(** [float(s)] on decimal digits with at most one point among them: the
    binary64 value nearest to the number the literal denotes, as Python's
    correctly rounded conversion gives it.  Signs, exponents, blanks,
    underscores and the names of infinities, which [float] also reads,
    cannot occur in a capture of the cash pattern and are left out. *)
Definition float_of_text (s : text) : outcome float :=
  match span_digits 0 0 s with
  | (v, S _, []) => Ret (binary64_of_ratio v 1)
  | (v, n1, c :: s1) =>
      if (c =? 46)%N then
        match span_digits v 0 s1 with
        | (v', n2, []) =>
            match n1 + n2 with
            | O => Raise ValueError
            | S _ => Ret (binary64_of_ratio v' (Z.to_pos (10 ^ Z.of_nat n2)))
            end
        | _ => Raise ValueError
        end
      else Raise ValueError
  | _ => Raise ValueError
  end.

(** ** [parse_hand_history] *)

(** [not hand_number] is false: the value is neither [None] nor [0]. *)
Definition truthy (hand_number : option Z) : bool :=
  match hand_number with
  | Some n => negb (n =? 0)%Z
  | None => false
  end.

(** Lines 108-109. *)
Definition extract_hand_number (hand_history_text : text) : M (option Z) :=
  match re_search hand_number_pattern hand_history_text with
  | Some hand_number_match =>
      n <- lift (int_of_text (group 1 hand_number_match)) ;;
      ret (Some n)
  | None => ret None
  end.

(** Lines 114-126. *)
Definition extract_blinds (hand_history_text : text)
  : M (option pynum * option pynum) :=
  match re_search cash_game_pattern hand_history_text with
  | Some cash_game_match =>
      small_blind <- lift (float_of_text (group 1 cash_game_match)) ;;
      big_blind <- lift (float_of_text (group 2 cash_game_match)) ;;
      ret (Some (PyFloat small_blind), Some (PyFloat big_blind))
  | None =>
      match re_search tournament_pattern hand_history_text with
      | Some tournament_match =>
          small_blind <- lift (int_of_text (group 1 tournament_match)) ;;
          big_blind <- lift (int_of_text (group 2 tournament_match)) ;;
          ret (Some (PyInt small_blind), Some (PyInt big_blind))
      | None => ret (None, None)
      end
  end.

Definition folded_marker : text :=
  str "everyonedoes folded before Flop (didn't bet)".
Definition folded_button_marker : text :=
  str "everyonedoes (button) folded before Flop (didn't bet)".

(** Lines 128-131. *)
Definition game_type_of (hand_history_text : text) : string :=
  if contains (str "Tournament") hand_history_text
  then "Tournament"%string
  else "Cash"%string.

(** Lines 133-138. *)
Definition hand_played_of (hand_history_text : text) : string :=
  if contains folded_marker hand_history_text then "N"%string
  else if contains folded_button_marker hand_history_text then "N"%string
  else "Y"%string.

(** The body of the [try], lines 107-147. *)
Definition parse_body (hand_history_text : text) : M (option ParsedHand) :=
  hand_number <- extract_hand_number hand_history_text ;;
  if negb (truthy hand_number) then
    logging WARNING HandNumberNotFound ;;
    ret None
  else
    blinds <- extract_blinds hand_history_text ;;
    let game_type := game_type_of hand_history_text in
    let hand_played := hand_played_of hand_history_text in
    ret (Some {| HandId := hand_number;
                 SmallBlind := fst blinds;
                 BigBlind := snd blinds;
                 RawHandHistory := hand_history_text;
                 GameType := game_type;
                 HandPlayed := hand_played |}).

(** Lines 104-150. *)
Definition parse_hand_history (hand_history_text : text)
  : M (option ParsedHand) :=
  try_except (parse_body hand_history_text)
    (fun e =>
       logging ERROR (FailedToParse e) ;;
       raise (Exception_ "Failed to parse hand history" e)).

(** ** [insert_hand_into_db] *)

(** Lines 155-178.  The dictionary handed over is never empty, so
    [not parsed_hand] is false. *)
Definition insert_body (parsed_hand : ParsedHand) : M unit :=
  match HandId parsed_hand with
  | None => logging ERROR SkippingNullHandId
  | Some hand_id =>
      sql_insert parsed_hand ;;
      logging INFO (InsertedSuccessfully hand_id)
  end.

(** Lines 152-181. *)
Definition insert_hand_into_db (parsed_hand : ParsedHand) : M unit :=
  try_except (insert_body parsed_hand)
    (fun e =>
       logging ERROR (FailedToInsert (HandId parsed_hand) e) ;;
       raise (Exception_ "Failed to insert hand into database" e)).

(** ** [process_hand_history_file] *)

(** Lines 194-201: one turn of the loop, with its own handler. *)
Definition process_hand (idx : nat) (hand_history : text) : M unit :=
  try_except
    (logging INFO (ProcessingHand idx) ;;
     parsed_hand <- parse_hand_history hand_history ;;
     match parsed_hand with
     | Some r => insert_hand_into_db r
     | None => ret tt
     end)
    (fun e => logging ERROR (ErrorProcessingHand idx e)).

.....

WHAT THE TASK ASKS — Using the entries above, copy out all lines that contain the string "didn".

TASK ANSWER —
  str "everyonedoes folded before Flop (didn't bet)".
  str "everyonedoes (button) folded before Flop (didn't bet)".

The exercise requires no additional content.